Mark Thoma links to a story from the Poughkeepsie Journal where apparently the Poughkeepsie crowd was more impressed by Paul Krugman than Michael Tanner – despite Tanner’s usual spin:

Tanner called for allowing workers to invest their share of the annual Social Security payroll tax surplus, which, he said, would put an end to the federal government borrowing and spending that money. “That surplus is being spent on everything the government does from rutabaga research to the war in Iraq,” Tanner said. “If Congress is going to spend like a drunken sailor, take the bottle away from them.” Krugman, however, said the surplus is needed to offset a decline in federal revenues augmented by the Bush tax cuts. “Those tax cuts, rather than the spending binge, are the primary cause of the (federal) deficit,” Krugman said.

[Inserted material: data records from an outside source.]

(* ===== verification/Wire.v ===== *)
(** Packet headers, packet hashes and packet construction (src/src/wire.rs).

    The wire format of a header is given once as [header_bytes]; the theorems
    relate the program's parser and builder to it. The packet hash and the link
    identifier must not depend on what a relay changes in flight (hop count,
    transport header), which is what makes duplicate detection and link
    routing work across hops. *)

From S2P Require Import Prelude Constants Primitives Buffer.

Inductive PacketType := Data | Announce | LinkRequest | Proof_.
Inductive DestinationType := Single | Group | Plain | Link.
Inductive HeaderType := Header1 | Header2.
Inductive TransportType := Broadcast | Transport.

Record PacketFlags := {
  header_type : HeaderType;
  context_flag : bool;
  transport_type : TransportType;
  destination_type : DestinationType;
  packet_type : PacketType
}.

Inductive PacketContext :=
| CtxNone | Resource | ResourceAdv | ResourceReq | ResourceHmu | ResourcePrf
| ResourceIcl | ResourceRcl | CacheRequest | Request | Response | PathResponse
| Command | CommandStatus | Channel | Keepalive | LinkIdentify | LinkClose
| LinkProof | Lrrtt | Lrproof | Unknown (byte : Z).

Record PacketHeader := {
  flags : PacketFlags;
  hops : Z;
  transport_id : option (list Z);
  destination_hash : list Z;
  context : PacketContext
}.

Record PacketView := {
  pv_header : PacketHeader;
  pv_payload : list Z;
  pv_raw : list Z;
  payload_offset : nat
}.

Inductive WireError :=
| TooShort
| ExceedsMtu
| WireBufferError (e : BufferError).

#[export] Instance PacketType_eq_dec : EqDecision PacketType.
Proof. solve_decision. Defined.
#[export] Instance DestinationType_eq_dec : EqDecision DestinationType.
Proof. solve_decision. Defined.
#[export] Instance HeaderType_eq_dec : EqDecision HeaderType.
Proof. solve_decision. Defined.
#[export] Instance TransportType_eq_dec : EqDecision TransportType.
Proof. solve_decision. Defined.
#[export] Instance PacketFlags_eq_dec : EqDecision PacketFlags.
Proof. solve_decision. Defined.
#[export] Instance PacketContext_eq_dec : EqDecision PacketContext.
Proof. solve_decision. Defined.
#[export] Instance PacketHeader_eq_dec : EqDecision PacketHeader.
Proof. solve_decision. Defined.

(** * Flags *)

(** The [repr(u8)] discriminants. *)
Definition packet_type_u8 (t : PacketType) : Z :=
  match t with Data => 0 | Announce => 1 | LinkRequest => 2 | Proof_ => 3 end.
Definition destination_type_u8 (t : DestinationType) : Z :=
  match t with Single => 0 | Group => 1 | Plain => 2 | Link => 3 end.
Definition header_type_u8 (t : HeaderType) : Z :=
  match t with Header1 => 0 | Header2 => 1 end.
Definition transport_type_u8 (t : TransportType) : Z :=
  match t with Broadcast => 0 | Transport => 1 end.

Definition pack (f : PacketFlags) : Z :=
  Z.lor (Z.shiftl (header_type_u8 (header_type f)) 6)
  (Z.lor (Z.shiftl (Z.b2z (context_flag f)) 5)
  (Z.lor (Z.shiftl (transport_type_u8 (transport_type f)) 4)
  (Z.lor (Z.shiftl (destination_type_u8 (destination_type f)) 2)
         (packet_type_u8 (packet_type f))))).

Definition unpack (byte : Z) : PacketFlags :=
  {| header_type := if (Z.land byte 64 =? 0)%Z then Header1 else Header2;
     context_flag := negb (Z.land byte 32 =? 0)%Z;
     transport_type := if (Z.land byte 16 =? 0)%Z then Broadcast else Transport;
     destination_type :=
       match Z.shiftr (Z.land byte 12) 2 with
       | 0%Z => Single | 1%Z => Group | 2%Z => Plain | _ => Link
       end;
     packet_type :=
       match Z.land byte 3 with
       | 0%Z => Data | 1%Z => Announce | 2%Z => LinkRequest | _ => Proof_
       end |}.

(** * Contexts *)

Definition from_byte (byte : Z) : PacketContext :=
  match byte with
  | 0 => CtxNone | 1 => Resource | 2 => ResourceAdv | 3 => ResourceReq | 4 => ResourceHmu
  | 5 => ResourcePrf | 6 => ResourceIcl | 7 => ResourceRcl | 8 => CacheRequest
  | 9 => Request | 10 => Response | 11 => PathResponse | 12 => Command
  | 13 => CommandStatus | 14 => Channel | 250 => Keepalive | 251 => LinkIdentify
  | 252 => LinkClose | 253 => LinkProof | 254 => Lrrtt | 255 => Lrproof
  | other => Unknown other
  end%Z.

Definition to_byte (c : PacketContext) : Z :=
  match c with
  | CtxNone => 0 | Resource => 1 | ResourceAdv => 2 | ResourceReq => 3 | ResourceHmu => 4
  | ResourcePrf => 5 | ResourceIcl => 6 | ResourceRcl => 7 | CacheRequest => 8
  | Request => 9 | Response => 10 | PathResponse => 11 | Command => 12
  | CommandStatus => 13 | Channel => 14 | Keepalive => 250 | LinkIdentify => 251
  | LinkClose => 252 | LinkProof => 253 | Lrrtt => 254 | Lrproof => 255
  | Unknown byte => byte
  end%Z.

Definition skip_hashlist (c : PacketContext) : bool :=
  match c with
  | Resource | ResourceReq | ResourcePrf | CacheRequest | Channel | Keepalive => true
  | _ => false
  end.

#[global] Arguments pack : simpl never.
#[global] Arguments unpack : simpl never.
#[global] Arguments to_byte : simpl never.
#[global] Arguments from_byte : simpl never.

(** * Headers *)

Definition header_size (h : PacketHeader) : nat :=
  match header_type (flags h) with
  | Header1 => HEADER_MINSIZE
  | Header2 => HEADER_MAXSIZE
  end.

Definition parse_header (raw : list Z) : outcome WireError (PacketHeader * nat) :=
  if length raw <? HEADER_MINSIZE then Err TooShort
  else if MTU <? length raw then Err ExceedsMtu
  else
    let* b0 := index raw 0 in
    let fl := unpack b0 in
    let* hp := index raw 1 in
    match header_type fl with
    | Header1 =>
        let* s := slice_get raw 2 18 in
        let* dest := to_array TRANSPORT_ID_LENGTH s in
        let* c := index raw 18 in
        Ok ({| flags := fl; hops := hp; transport_id := None;
               destination_hash := dest; context := from_byte c |}, HEADER_MINSIZE)
    | Header2 =>
        if length raw <? HEADER_MAXSIZE then Err TooShort
        else
          let* s := slice_get raw 2 18 in
          let* tid := to_array TRANSPORT_ID_LENGTH s in
          let* s' := slice_get raw 18 34 in
          let* dest := to_array TRANSPORT_ID_LENGTH s' in
          let* c := index raw 34 in
          Ok ({| flags := fl; hops := hp; transport_id := Some tid;
                 destination_hash := dest; context := from_byte c |}, HEADER_MAXSIZE)
    end.

Definition write_into (h : PacketHeader) : st PacketBuffer BufferError unit :=
  PacketBuffer.push (pack (flags h)) ;;;
  PacketBuffer.push (hops h) ;;;
  (match transport_id h with
   | Some tid => PacketBuffer.extend_from_slice tid
   | None => st_ret tt
   end) ;;;
  PacketBuffer.extend_from_slice (destination_hash h) ;;;
  PacketBuffer.push (to_byte (context h)) ;;;
  st_ret tt.

Definition parse_view (raw : list Z) : outcome WireError PacketView :=
  let* (header, off) := parse_header raw in
  let* payload := slice_get raw off (length raw) in
  Ok {| pv_header := header; pv_payload := payload; pv_raw := raw; payload_offset := off |}.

In truth, the massive General Fund deficits are in small part due to Bush’s refusal to say no to any spending increase and in large part due to his willingness to cut current taxes. I want to say that Tanner has confused the General Fund issue with the Social Security issue. I want to say that the DeMint proposal does nothing to address the General Fund issue. But then Mark Thoma has already said it for me:

The whole idea that personal accounts are needed because of the inability of congress to act in their constituents best interest, because congress is morally bankrupt, always rings hollow to me. Don’t change the system, change congress. If congress is going to “spend like a drunken sailor” then throw them out of the House. If they thought you’d actually vote them out for this stuff, they’d behave differently, but they don’t think you will. Why is that?

As to Mark’s “why is that” – maybe it is because there are so many Bush supporters such as Tanner who are willing to lie about these issues. The good news is that the crowd in Poughkeepsie was not buying Mr. Tanner’s spin.